*Task goal*
Repeat, exactly and alone, every line from the line that contains "ix_tn : nat" to the end of the entries.

Stored items:
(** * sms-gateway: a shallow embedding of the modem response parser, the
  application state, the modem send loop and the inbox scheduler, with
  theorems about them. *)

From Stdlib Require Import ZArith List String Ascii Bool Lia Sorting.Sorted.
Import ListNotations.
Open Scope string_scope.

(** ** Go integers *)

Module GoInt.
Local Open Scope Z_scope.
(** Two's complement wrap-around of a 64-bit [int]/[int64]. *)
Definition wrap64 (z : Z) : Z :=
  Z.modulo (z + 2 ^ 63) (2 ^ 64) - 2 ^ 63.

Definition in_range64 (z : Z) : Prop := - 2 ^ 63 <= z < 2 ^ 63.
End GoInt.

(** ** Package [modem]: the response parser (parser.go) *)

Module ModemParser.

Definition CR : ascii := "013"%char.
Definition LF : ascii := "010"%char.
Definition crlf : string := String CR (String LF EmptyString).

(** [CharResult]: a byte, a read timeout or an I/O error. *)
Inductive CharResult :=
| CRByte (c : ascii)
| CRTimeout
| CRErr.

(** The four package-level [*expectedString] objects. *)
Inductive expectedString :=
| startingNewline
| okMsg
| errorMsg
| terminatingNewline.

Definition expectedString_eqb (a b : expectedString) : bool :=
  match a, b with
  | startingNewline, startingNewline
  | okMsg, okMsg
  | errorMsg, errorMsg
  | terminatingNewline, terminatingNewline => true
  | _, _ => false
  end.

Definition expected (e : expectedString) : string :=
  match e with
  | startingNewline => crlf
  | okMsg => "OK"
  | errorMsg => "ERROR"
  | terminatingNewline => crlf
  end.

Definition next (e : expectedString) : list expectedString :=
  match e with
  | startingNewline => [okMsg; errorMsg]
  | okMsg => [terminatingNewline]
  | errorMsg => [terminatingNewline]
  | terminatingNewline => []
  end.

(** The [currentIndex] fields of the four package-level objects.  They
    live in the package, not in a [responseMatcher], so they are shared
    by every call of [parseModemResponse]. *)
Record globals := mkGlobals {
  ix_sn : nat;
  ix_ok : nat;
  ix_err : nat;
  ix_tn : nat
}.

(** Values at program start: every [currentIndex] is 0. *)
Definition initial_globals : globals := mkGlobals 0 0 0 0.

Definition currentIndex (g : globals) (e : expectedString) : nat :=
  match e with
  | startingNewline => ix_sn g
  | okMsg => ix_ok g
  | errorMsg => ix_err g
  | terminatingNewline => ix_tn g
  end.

*Answer*
  ix_tn : nat
}.

(** Values at program start: every [currentIndex] is 0. *)
Definition initial_globals : globals := mkGlobals 0 0 0 0.

Definition currentIndex (g : globals) (e : expectedString) : nat :=
  match e with
  | startingNewline => ix_sn g
  | okMsg => ix_ok g
  | errorMsg => ix_err g
  | terminatingNewline => ix_tn g
  end.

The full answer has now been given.